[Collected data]
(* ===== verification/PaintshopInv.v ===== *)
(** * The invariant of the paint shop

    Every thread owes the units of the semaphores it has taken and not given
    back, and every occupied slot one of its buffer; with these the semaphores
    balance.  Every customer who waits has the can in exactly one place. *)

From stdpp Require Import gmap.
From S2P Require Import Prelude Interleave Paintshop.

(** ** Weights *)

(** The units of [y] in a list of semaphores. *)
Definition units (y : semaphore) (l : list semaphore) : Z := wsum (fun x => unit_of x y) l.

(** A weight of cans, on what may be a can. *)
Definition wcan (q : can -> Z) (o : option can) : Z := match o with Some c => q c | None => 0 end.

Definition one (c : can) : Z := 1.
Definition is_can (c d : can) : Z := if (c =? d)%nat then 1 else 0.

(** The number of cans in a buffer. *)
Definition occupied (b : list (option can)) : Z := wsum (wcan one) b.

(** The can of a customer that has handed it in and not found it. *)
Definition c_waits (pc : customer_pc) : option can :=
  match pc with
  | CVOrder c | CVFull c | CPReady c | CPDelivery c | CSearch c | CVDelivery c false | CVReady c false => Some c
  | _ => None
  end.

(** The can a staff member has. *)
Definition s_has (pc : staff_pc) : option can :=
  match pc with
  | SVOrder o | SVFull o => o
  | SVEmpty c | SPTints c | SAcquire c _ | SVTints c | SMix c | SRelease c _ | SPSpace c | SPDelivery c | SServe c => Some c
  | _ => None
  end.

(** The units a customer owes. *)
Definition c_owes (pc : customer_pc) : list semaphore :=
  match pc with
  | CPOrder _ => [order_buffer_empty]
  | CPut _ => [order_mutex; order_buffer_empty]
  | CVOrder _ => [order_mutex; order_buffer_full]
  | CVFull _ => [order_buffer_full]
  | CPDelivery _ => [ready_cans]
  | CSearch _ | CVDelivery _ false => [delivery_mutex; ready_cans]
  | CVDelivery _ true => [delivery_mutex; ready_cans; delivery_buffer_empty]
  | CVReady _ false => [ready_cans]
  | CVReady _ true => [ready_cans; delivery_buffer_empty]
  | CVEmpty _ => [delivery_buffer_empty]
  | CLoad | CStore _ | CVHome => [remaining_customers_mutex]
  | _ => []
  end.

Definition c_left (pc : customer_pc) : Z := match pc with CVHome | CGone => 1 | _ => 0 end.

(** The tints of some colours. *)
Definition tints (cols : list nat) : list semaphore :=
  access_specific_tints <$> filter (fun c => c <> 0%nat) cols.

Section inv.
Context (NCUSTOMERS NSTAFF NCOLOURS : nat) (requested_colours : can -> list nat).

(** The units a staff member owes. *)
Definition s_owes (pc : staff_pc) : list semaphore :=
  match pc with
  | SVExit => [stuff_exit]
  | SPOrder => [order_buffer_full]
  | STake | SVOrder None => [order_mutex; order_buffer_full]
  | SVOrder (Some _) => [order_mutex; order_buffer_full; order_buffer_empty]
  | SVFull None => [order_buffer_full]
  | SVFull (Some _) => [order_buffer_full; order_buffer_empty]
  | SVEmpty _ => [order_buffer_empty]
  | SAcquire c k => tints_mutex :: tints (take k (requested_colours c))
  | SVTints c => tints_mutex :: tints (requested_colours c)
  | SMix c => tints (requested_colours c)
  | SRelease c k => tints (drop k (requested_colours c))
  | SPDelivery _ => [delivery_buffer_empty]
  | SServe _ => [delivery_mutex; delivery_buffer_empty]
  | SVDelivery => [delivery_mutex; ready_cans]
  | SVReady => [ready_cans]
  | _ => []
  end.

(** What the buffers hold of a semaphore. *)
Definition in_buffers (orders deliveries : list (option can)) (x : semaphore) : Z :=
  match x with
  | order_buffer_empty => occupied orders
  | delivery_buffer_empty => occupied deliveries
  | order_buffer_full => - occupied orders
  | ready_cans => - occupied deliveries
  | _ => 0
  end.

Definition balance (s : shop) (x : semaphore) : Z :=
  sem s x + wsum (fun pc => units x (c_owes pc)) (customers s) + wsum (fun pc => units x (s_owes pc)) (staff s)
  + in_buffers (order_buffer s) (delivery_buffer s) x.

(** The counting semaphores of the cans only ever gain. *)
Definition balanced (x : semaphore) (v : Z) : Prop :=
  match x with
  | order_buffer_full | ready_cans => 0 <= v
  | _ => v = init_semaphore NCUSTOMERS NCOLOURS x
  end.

ACTION ITEM: Among the entries above, the line containing "Context (NCUSTOMERS NSTAFF", the line containing "None => [order_buffer_full]", and all lines between them are to be restated word for word; nothing else belongs in the reply.

TASK RESPONSE:
Context (NCUSTOMERS NSTAFF NCOLOURS : nat) (requested_colours : can -> list nat).

(** The units a staff member owes. *)
Definition s_owes (pc : staff_pc) : list semaphore :=
  match pc with
  | SVExit => [stuff_exit]
  | SPOrder => [order_buffer_full]
  | STake | SVOrder None => [order_mutex; order_buffer_full]
  | SVOrder (Some _) => [order_mutex; order_buffer_full; order_buffer_empty]
  | SVFull None => [order_buffer_full]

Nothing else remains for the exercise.